Your Social Security Advisor

How is my Benefit Amount Calculated? – Ask Rusty

social security benefitDear Rusty:  A friend and I, both approaching 62 years old, were discussing Social Security the other day, and he said that they take the average of your highest 10 years of earnings to figure out what your benefit is.  I told him I thought the formula is a lot more complicated than that, but he insisted he was right saying his cousin has a friend who works for Social Security.   Is my friend correct?  Signed:  Skeptical

Dear Skeptical:  You are right to not take your friend’s opinion as correct, even when he claims to have a source who works for Social Security.   Social Security rules are quite complicated, and are easily misinterpreted, even by some folks working for the Social Security Administration.  Most of the time, the mistaken opinion about the 10 year factor is due to a misunderstanding of what that factor actually is used for by Social Security, which is to determine your eligibility to collect benefits in the first place.   A worker must have earned wages for a total of 40 quarters, or at least 10 years, in order to receive Social Security benefits on their own work record.  There are other ways to be entitled to Social Security benefits (e.g., spousal, survivor and disability benefits), but to claim on your own work record you must have earned at least 40 quarter credits (10 years times 4 quarters per year = 40 quarter credits).  And the good news is that you only have to earn a certain dollar amount to get credit for a quarter; you don’t have to work the entire calendar quarter.

So how does Social Security actually figure your benefit amount?  To determine that amount they first use the 35 highest earning years in your lifetime work record, but only earnings up to the amount you paid Social Security taxes on[1].    They then adjust (index) each of those year’s earnings for inflation, add them up and divide the total by 420 (the number of months in 35 years) to arrive at something called your Average Indexed Monthly Earnings (AIME).  Note here that if you didn’t have at least 35 years of earnings, they will put zero’s in for the years you didn’t earn, which means that your AIME will be smaller if you didn’t work at least 35 years.  Now your AIME isn’t the amount of your benefit either but it is used to calculate what Social Security calls your “Primary Insurance Amount” or “PIA” – the amount of benefit you will be entitled to at your “Full Retirement Age” or “FRA” (as you can tell, Social Security loves acronyms!).  In true government fashion, the calculation of your PIA uses a formula which includes something called “bend points”, which are several points at which a different percentage of your AIME is used to figure the amount of benefit you would get if you took benefits at your full Social Security retirement age (age 66 for most people retiring today, but more if you were born after 1954).  And that’s where it stops – if you start taking you benefit at your full retirement age.  But if you retire earlier your benefit will be reduced.  And if you retire later your benefit will be increased.  How much of a reduction or increase?  That’s a topic for another time.

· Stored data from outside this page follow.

(* ===== verification/WindowKeys.v ===== *)
(** * WindowKeys: the keys of a window, [crates/gpui/src/window.rs]

    A key event is resolved with the dispatch tree of the frame shown.  Keystrokes that may
    begin a binding are kept as the pending input of the window, with a timeout that an
    entity can pause; when it is over they are replayed.  Actions go from the root to the
    focused node and back.

    The callbacks of the client are functions to lists of operations on the window, the
    public ones that have to do with keys ([Op]): they may read all of the window, and the
    theorems quantify over them.  They do not draw the window or dispatch keystrokes
    themselves.  A drawing is a function to the tree it leaves.  The tasks of the timeouts
    are a map from the tasks alive to the times they wait for; dropping a task removes it.
    Durations and instants are in nanoseconds. *)

From Stdlib Require Import NArith String.
From stdpp Require Import base list option numbers gmap.
From S2P Require Import Prelude Text Actions KeyContext Keystroke Keymap DispatchTree DispatchInvariant DispatchKeys.

#[local] Set Warnings "-register-all,-clear-no-such-hyp".

(** ** Timeouts *)

Inductive PendingInputTimeoutState := Running (started_at task : N) | Paused (owner_id : N).

Record PendingInputTimeout := mkTimeout {
  duration : N;
  remaining : N;
  timeout_state : PendingInputTimeoutState;
}.

Record PendingInputTimeoutStatus := mkStatus {
  status_duration : N;
  status_remaining : N;
  started_at : option N;
  paused : bool;
}.

(** [PENDING_INPUT_TIMEOUT], a second. *)
Definition pending_input_timeout : N := 1000000000.

Definition is_paused (t : PendingInputTimeout) : bool := match timeout_state t with Paused _ => true | Running _ _ => false end.

(** With the task that is dropped, and whether the timeout changed. *)
Definition timeout_pause (owner now : N) (t : PendingInputTimeout) : PendingInputTimeout * option N * bool :=
  match timeout_state t with
  | Running s task => (mkTimeout (duration t) (remaining t - (now - s)) (Paused owner), Some task, true)
  | Paused _ => (t, None, false)
  end.

Definition pause_owner_id (t : PendingInputTimeout) : option N :=
  match timeout_state t with Running _ _ => None | Paused owner => Some owner end.

Definition timeout_resume (owner s task : N) (t : PendingInputTimeout) : PendingInputTimeout * option N * bool :=
  match timeout_state t with
  | Paused owner' => if (owner' =? owner)%N then (mkTimeout (duration t) (remaining t) (Running s task), None, true) else (t, Some task, false)
  | Running _ _ => (t, Some task, false)
  end.

Definition reset_duration (d : N) (t : PendingInputTimeout) : PendingInputTimeout := mkTimeout d d (timeout_state t).

Definition timeout_status (t : PendingInputTimeout) : PendingInputTimeoutStatus :=
  match timeout_state t with
  | Running s _ => mkStatus (duration t) (remaining t) (Some s) false
  | Paused _ => mkStatus (duration t) (remaining t) None true
  end.

Definition remaining_at (now : N) (st : PendingInputTimeoutStatus) : N :=
  match started_at st with Some s => status_remaining st - (now - s) | None => status_remaining st end.

Record PendingInput := mkPending {
  pending_keystrokes : list Keystroke;
  pending_focus : option N;
  timeout : option PendingInputTimeout;
}.

Definition pending_default : PendingInput := mkPending [] None None.

Record ModifierState := mkModifierState { pending_modifiers : Modifiers; saw_other_input : bool }.

Inductive KeyEvent :=
  | KeyDown (keystroke : Keystroke) (is_held prefer_character_input : bool)
  | KeyUp (keystroke : Keystroke)
  | ModifiersChanged (m : Modifiers).

Inductive KeyPhase := KeyCapture | KeyBubble.
Inductive InputPreference := KeyBindings | CharacterInput.

(** ** The window *)

Section Keys.
Context `{ActionTrait Action} (os : Os).
Context {Json Error Schema : Type}.
Context {KeyListener ModifiersChangedListener ActionListener GlobalListener InputHandler X : Type}.

Abbreviation Tree := (DispatchTree (Action := Action) (Json := Json) (Error := Error) (Schema := Schema)
  (KeyListener := KeyListener) (ModifiersChangedListener := ModifiersChangedListener) (ActionListener := ActionListener)).
Abbreviation Node := (DispatchNode (KeyListener := KeyListener) (ModifiersChangedListener := ModifiersChangedListener) (ActionListener := ActionListener)).

(** What is deferred to the end of the cycle of effects: telling the observers of pending
    input, or an action. *)
Inductive Deferred := DeferPendingChanged | DeferAction (focus_id : option N) (a : Action).

Record Window := mkWindow {
  rendered_tree : Tree;
  focus : option N;
  focus_enabled : bool;
  pending_input : option PendingInput;
  pending_modifier : ModifierState;
  propagate_event : bool;
  last_input_was_keyboard : bool;
  dirty : bool;
  input_handler : option InputHandler;
  global_action_listeners : gmap N (list GlobalListener);
  now : N;
  timers : gmap N N;
  next_task : N;
  deferred : list Deferred;
  client : X;
}.

Implicit Types (w : Window).

Definition set_rendered_tree v w : Window := mkWindow v (focus w) (focus_enabled w) (pending_input w) (pending_modifier w) (propagate_event w) (last_input_was_keyboard w) (dirty w) (input_handler w) (global_action_listeners w) (now w) (timers w) (next_task w) (deferred w) (client w).
Definition set_focus v w : Window := mkWindow (rendered_tree w) v (focus_enabled w) (pending_input w) (pending_modifier w) (propagate_event w) (last_input_was_keyboard w) (dirty w) (input_handler w) (global_action_listeners w) (now w) (timers w) (next_task w) (deferred w) (client w).
Definition set_focus_enabled v w : Window := mkWindow (rendered_tree w) (focus w) v (pending_input w) (pending_modifier w) (propagate_event w) (last_input_was_keyboard w) (dirty w) (input_handler w) (global_action_listeners w) (now w) (timers w) (next_task w) (deferred w) (client w).
Definition set_pending_input v w : Window := mkWindow (rendered_tree w) (focus w) (focus_enabled w) v (pending_modifier w) (propagate_event w) (last_input_was_keyboard w) (dirty w) (input_handler w) (global_action_listeners w) (now w) (timers w) (next_task w) (deferred w) (client w).
Definition set_pending_modifier v w : Window := mkWindow (rendered_tree w) (focus w) (focus_enabled w) (pending_input w) v (propagate_event w) (last_input_was_keyboard w) (dirty w) (input_handler w) (global_action_listeners w) (now w) (timers w) (next_task w) (deferred w) (client w).
Definition set_propagate_event v w : Window := mkWindow (rendered_tree w) (focus w) (focus_enabled w) (pending_input w) (pending_modifier w) v (last_input_was_keyboard w) (dirty w) (input_handler w) (global_action_listeners w) (now w) (timers w) (next_task w) (deferred w) (client w).
Definition set_last_input_was_keyboard v w : Window := mkWindow (rendered_tree w) (focus w) (focus_enabled w) (pending_input w) (pending_modifier w) (propagate_event w) v (dirty w) (input_handler w) (global_action_listeners w) (now w) (timers w) (next_task w) (deferred w) (client w).
Definition set_dirty v w : Window := mkWindow (rendered_tree w) (focus w) (focus_enabled w) (pending_input w) (pending_modifier w) (propagate_event w) (last_input_was_keyboard w) v (input_handler w) (global_action_listeners w) (now w) (timers w) (next_task w) (deferred w) (client w).
Definition set_input_handler v w : Window := mkWindow (rendered_tree w) (focus w) (focus_enabled w) (pending_input w) (pending_modifier w) (propagate_event w) (last_input_was_keyboard w) (dirty w) v (global_action_listeners w) (now w) (timers w) (next_task w) (deferred w) (client w).
Definition set_global_action_listeners v w : Window := mkWindow (rendered_tree w) (focus w) (focus_enabled w) (pending_input w) (pending_modifier w) (propagate_event w) (last_input_was_keyboard w) (dirty w) (input_handler w) v (now w) (timers w) (next_task w) (deferred w) (client w).
Definition set_now v w : Window := mkWindow (rendered_tree w) (focus w) (focus_enabled w) (pending_input w) (pending_modifier w) (propagate_event w) (last_input_was_keyboard w) (dirty w) (input_handler w) (global_action_listeners w) v (timers w) (next_task w) (deferred w) (client w).
Definition set_timers v w : Window := mkWindow (rendered_tree w) (focus w) (focus_enabled w) (pending_input w) (pending_modifier w) (propagate_event w) (last_input_was_keyboard w) (dirty w) (input_handler w) (global_action_listeners w) (now w) v (next_task w) (deferred w) (client w).
Definition set_next_task v w : Window := mkWindow (rendered_tree w) (focus w) (focus_enabled w) (pending_input w) (pending_modifier w) (propagate_event w) (last_input_was_keyboard w) (dirty w) (input_handler w) (global_action_listeners w) (now w) (timers w) v (deferred w) (client w).
Definition set_deferred v w : Window := mkWindow (rendered_tree w) (focus w) (focus_enabled w) (pending_input w) (pending_modifier w) (propagate_event w) (last_input_was_keyboard w) (dirty w) (input_handler w) (global_action_listeners w) (now w) (timers w) (next_task w) v (client w).
Definition set_client v w : Window := mkWindow (rendered_tree w) (focus w) (focus_enabled w) (pending_input w) (pending_modifier w) (propagate_event w) (last_input_was_keyboard w) (dirty w) (input_handler w) (global_action_listeners w) (now w) (timers w) (next_task w) (deferred w) v.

The information presented in this article is intended for general information purposes only. The opinions and interpretations expressed in this article are the viewpoints of the AMAC Foundation’s Social Security Advisory staff, trained and accredited under the National Social Security Advisors program of the National Social Security Association, LLC (NSSA). NSSA, the AMAC Foundation, and the Foundation’s Social Security Advisors are not affiliated with or endorsed by the United States Government, the Social Security Administration, or any other state government. Furthermore, the AMAC Foundation and its staff do not provide legal or accounting services.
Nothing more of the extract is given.